═══ Listed records
(** C7. Whenever a classify call succeeds, the ranked list it returns is
    non-empty and its confidences never increase from one entry to the
    next. *)
Theorem classify_predictions_ranked env obtain req s resp s' rid preds top t :
  classify_breed env obtain req s = (resp, s') ->
  body resp = ClassifyOk rid preds top t ->
  preds <> [] /\ conf_nonincreasing preds = true.
Proof.
  intros Hrun Hok.
  destruct (classify_ok_inv env obtain req s resp s' rid preds top t Hrun Hok)
    as [fs [url [_ [_ [_ [Hp [Htop _]]]]]]].
  split.
  - intros ->. discriminate.
  - rewrite Hp. unfold mock_predictions.
    destruct (strict_eq_str _ "cattle"); [reflexivity |].
    destruct (strict_eq_str _ "buffalo"); reflexivity.
Qed.

(** C9. The classify handler checks no credential: requests that differ
    only in their headers (the Authorization header among them) give the same
    response and the same store; no classify response has status 401; and a
    successful call leaves a record, the one whose identity it returns, owned
    by the user_id of the request body, whoever sent it. *)
Theorem classify_no_credential_check :
  (forall env obtain m h1 h2 q b s,
     classify_breed env obtain (mkRequest m h1 q b) s
     = classify_breed env obtain (mkRequest m h2 q b) s) /\
  (forall env obtain req s, status (fst (classify_breed env obtain req s)) <> 401%Z) /\
  (forall env obtain req s resp s' rid preds top t fs uid,
     classify_breed env obtain req s = (resp, s') ->
     body resp = ClassifyOk rid preds top t ->
     req_body req = Some (JObj fs) ->
     prop "user_id" fs = Some uid ->
     exists r, In r (animal_records s') /\ id r = rid /\ user_id r = uid).
Proof.
  split; [| split].
  - intros. reflexivity.
  - intros env obtain req s.
    destruct (classify_status_cases env obtain req s) as [H | [H | H]];
      rewrite H; discriminate.
  - intros env obtain req s resp s' rid preds top t fs uid Hrun Hok Hb Hu.
    destruct (classify_ok_inv env obtain req s resp s' rid preds top t Hrun Hok)
      as [fs' [url [Hb' [_ [_ [_ [_ [_ [_ [Hrid Hrs]]]]]]]]]].
    rewrite Hb in Hb'. injection Hb' as <-. rewrite Hu in Hrid, Hrs.
    cbn [defined] in Hrid, Hrs.
    match type of Hrid with
    | rid = id (snd (upsert_on_conflict ?a ?b ?row ?rs)) =>
        destruct (upsert_on_conflict_spec a b row rs) as [Hin [Hru _]]
    end.
    eexists. rewrite Hrs. split; [exact Hin | split; [symmetry; exact Hrid | exact Hru]].
Qed.

(** C10. A classify request with the four inputs present but a species
    other than [cattle] or [buffalo] gets an empty prediction list, on which
    reading the breed of the head element throws a TypeError; the call is
    answered with a 500 internal error (not a 400) and neither upserts a
    record nor inserts a prediction log: whenever the image is obtained the
    error is that TypeError, and otherwise the earlier image failure. *)
Theorem classify_unknown_species_internal_error env obtain req fs s :
  String.eqb (method req) "OPTIONS" = false ->
  req_body req = Some (JObj fs) ->
  truthy (prop "image_url" fs) = true -> truthy (prop "animal_id" fs) = true ->
  truthy (prop "user_id" fs) = true -> truthy (prop "animal_type" fs) = true ->
  prop "animal_type" fs <> Some (JStr "cattle") ->
  prop "animal_type" fs <> Some (JStr "buffalo") ->
  mock_predictions (prop "animal_type" fs) = [] /\
  read_top (nth_error (mock_predictions (prop "animal_type" fs)) 0)
    = inl (TypeError "Cannot read properties of undefined (reading 'breed')") /\
  status (fst (classify_breed env obtain req s)) = 500%Z /\
  snd (classify_breed env obtain req s) = s /\
  (forall url, http_image_url (prop "image_url" fs) = inr url -> obtain url = inr tt ->
     fst (classify_breed env obtain req s)
     = internal_error (TypeError "Cannot read properties of undefined (reading 'breed')")).
Proof.
  intros Hm Hb Hi Ha Hu Ht Hc Hbu.
  assert (Hnil : mock_predictions (prop "animal_type" fs) = []).
  { unfold mock_predictions, strict_eq_str.
    destruct (prop "animal_type" fs) as [[| | | x | |] |]; try reflexivity.
    destruct (String.eqb_spec x "cattle"); [subst; congruence |].
    destruct (String.eqb_spec x "buffalo"); [subst; congruence | reflexivity]. }
  assert (Hrun : classify_breed env obtain req s =
    (internal_error
       match http_image_url (prop "image_url" fs) with
       | inl e => e
       | inr url =>
           match obtain url with
           | inl e => e
           | inr _ => TypeError "Cannot read properties of undefined (reading 'breed')"
           end
       end, s)).
  { unfold_classify. rewrite Hm, Hb. simpl. rewrite Hi, Ha, Hu, Ht. simpl.
    destruct (http_image_url (prop "image_url" fs)); [reflexivity |].
    destruct (obtain s0); [reflexivity |].
    rewrite Hnil. reflexivity. }
  rewrite Hrun, Hnil. repeat split.
  intros url Hh Ho. rewrite Hh, Ho. reflexivity.
Qed.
══════
Problem requirements: When the records above are checked line by line, how many lines contain the word "preds"? Please give only that number.

Solution to the exercise: 8